Use of such unhygienic means of menstruation has a direct bearing on female teacher absenteeism in schools for 5-6 days each month. To think of the kind of impact this has on a student’s education, is abysmal. Around 23 million girls in India drop out of school every year due to a lack of menstrual hygiene management facilities [1]. Given that menstruation is a perfectly healthy, natural, and normal phenomenon, the lack of adequate facilities and sanitation in schools is shameful. When this results in menstruators having to quit their schools at a very young age, it is upsetting as well as infuriating to say the least. Nobody deserves to be pulled out of school at such a tender and impressionable age. Also, the kind of impact that this can have on the psyche and mental health of the child is unthinkable. To add to the trauma, menstruators have to helplessly watch their male counterparts continue their schooling without any restrictions.

 

The state of sanitation facilities in remote parts of the country is pitiful. Schools often lack the basic facilities that would be a requisite for a menstruating individual. As a result, menstruators wanting to attend school, cannot do so simply due to a lack of bathrooms and disposal bins. For a dignified menstrual experience, menstruators must have access to the following-

 

  • A bathroom where they can change their sanitary wear in a private space.
  • Running water and soap
  • Disposal bins for clean and hygienic disposal of sanitary products.

 

Other than the physical facilities, schools must conduct teacher training programs, wherein the teachers are educated in this subject and are in turn asked to educate and sensitize their students as well. Several schools are still prey to the fact that their teachers themselves are uncomfortable discussing menstruation with their students. School management authorities need to take the onus to bring about a change in this mentality and work towards providing their teachers with better information. Once teachers set the tone by talking about menstruation openly and freely, this would trickle down to the student level and encourage meaningful and healthy discussion on the matter.

 

Menstruators themselves may be caught unaware until they actually have their first period. (71% of adolescent girls in India are unaware of menstruation until they get it themselves. [1]) This throws light on the fact that mothers often do not address the subject of menstruation.
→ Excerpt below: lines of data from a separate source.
(* ===== verification/PartitionMergeSpec.v ===== *)
(** * The effect of mergeSets

    [mergeSets] replaces the sets it is given by their union and moves their edges; the
    partition stays well-formed. *)
From S2P Require Import Prelude DGEdge DGNode DGBase DGInvariant DGSpec DGQuery.
From S2P Require BitMatrix.
From S2P Require Import SCCDAG Partition PartitionSpec.

Section merge.
Context {IO : IterOrder} {BVc : BitMatrix.BitVector}.

(** A well-formed partition: its graph represents [A], the values of the graph are live,
    non-empty sets, and the map takes an SCC to the set of the graph that holds it. *)
Record p_wf (w : PWorld) (A : AGraph) : Prop := {
  pw_rep : p_rep w A;
  pw_live t : t ∈ a_values A → ∃ s, pw_sets w !! t = Some s ∧ s ≠ ∅;
  pw_below t : is_Some (pw_sets w !! t) → (t < nextAddr (pw_heap w))%positive;
  pw_map scc t : sccToSetMap (pw_part w) !! scc = Some t ↔
    t ∈ a_values A ∧ ∃ s, pw_sets w !! t = Some s ∧ scc ∈ s
}.

(** the members of the set at [t] *)
Definition members (w : PWorld) (t : Ptr) : gset Ptr := default ∅ (pw_sets w !! t).

Lemma wp_on_p {A} (m : M GSt A) Q w :
  wp (on_p m) Q w ↔
  wp m (λ a s, Q a (mkPWorld s.1 (pw_sets w) (set_p_graph s.2 (pw_part w))))
     (pw_heap w, p_graph (pw_part w)).
Proof. unfold on_p. by rewrite wp_zoom. Qed.

(** *** Allocation *)

Lemma rep_alloc h g A p : (nextAddr h ≤ p)%positive → rep h g A →
  rep (mkHeap (hnodes h) (hedges h) p) g A.
Proof.
  intros Hp [W R1 R2 R3 R4 R5]. split; [|done..].
  destruct W as [[Hh1 Hh2] W2 W3 W4 W5 W6 W7]. split; [|done..].
  split; intros q Hq; [specialize (Hh1 q Hq)|specialize (Hh2 q Hq)]; simpl; lia.
Qed.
Most menstruators feel that something extremely unnatural and disgraceful is taking place within their bodies when they first hit menarche. This embarrassment prevents them from talking about what they are going through with anyone around them.

 

When the male counterparts are well-aware and sensitized towards menstruation, it makes the experience more endurable and dignified for the menstruators. Unaware students often tend to hurt the sentiments of their counterparts by either joking about the subject or asking uncomfortable questions due to their genuine lack of information. A large chunk of menstruators simply drop-out of school due to the shame and embarrassment of having to answer questions or the fear of staining their clothes.

 

Education forms the building blocks of a child’s future, and to compromise this solely due to an administrative lack of facilities and sanitation is unacceptable. Ujaas, an initiative of the Aditya Birla Education Trust, is working towards improved awareness and distribution of sanitary products to allow menstruators to attend school care-free and stain-free! Ujaas conducts seminars and workshops as well as engages in distribution of affordable sanitary napkins in remote pockets of the country. The work being done by team Ujaas will go a long way in furthering the goal of ‘education for all’.

 

Also read,

How is Ujaas helping in shattering stigma related to menstrual health? How can someone volunteer for this initiative?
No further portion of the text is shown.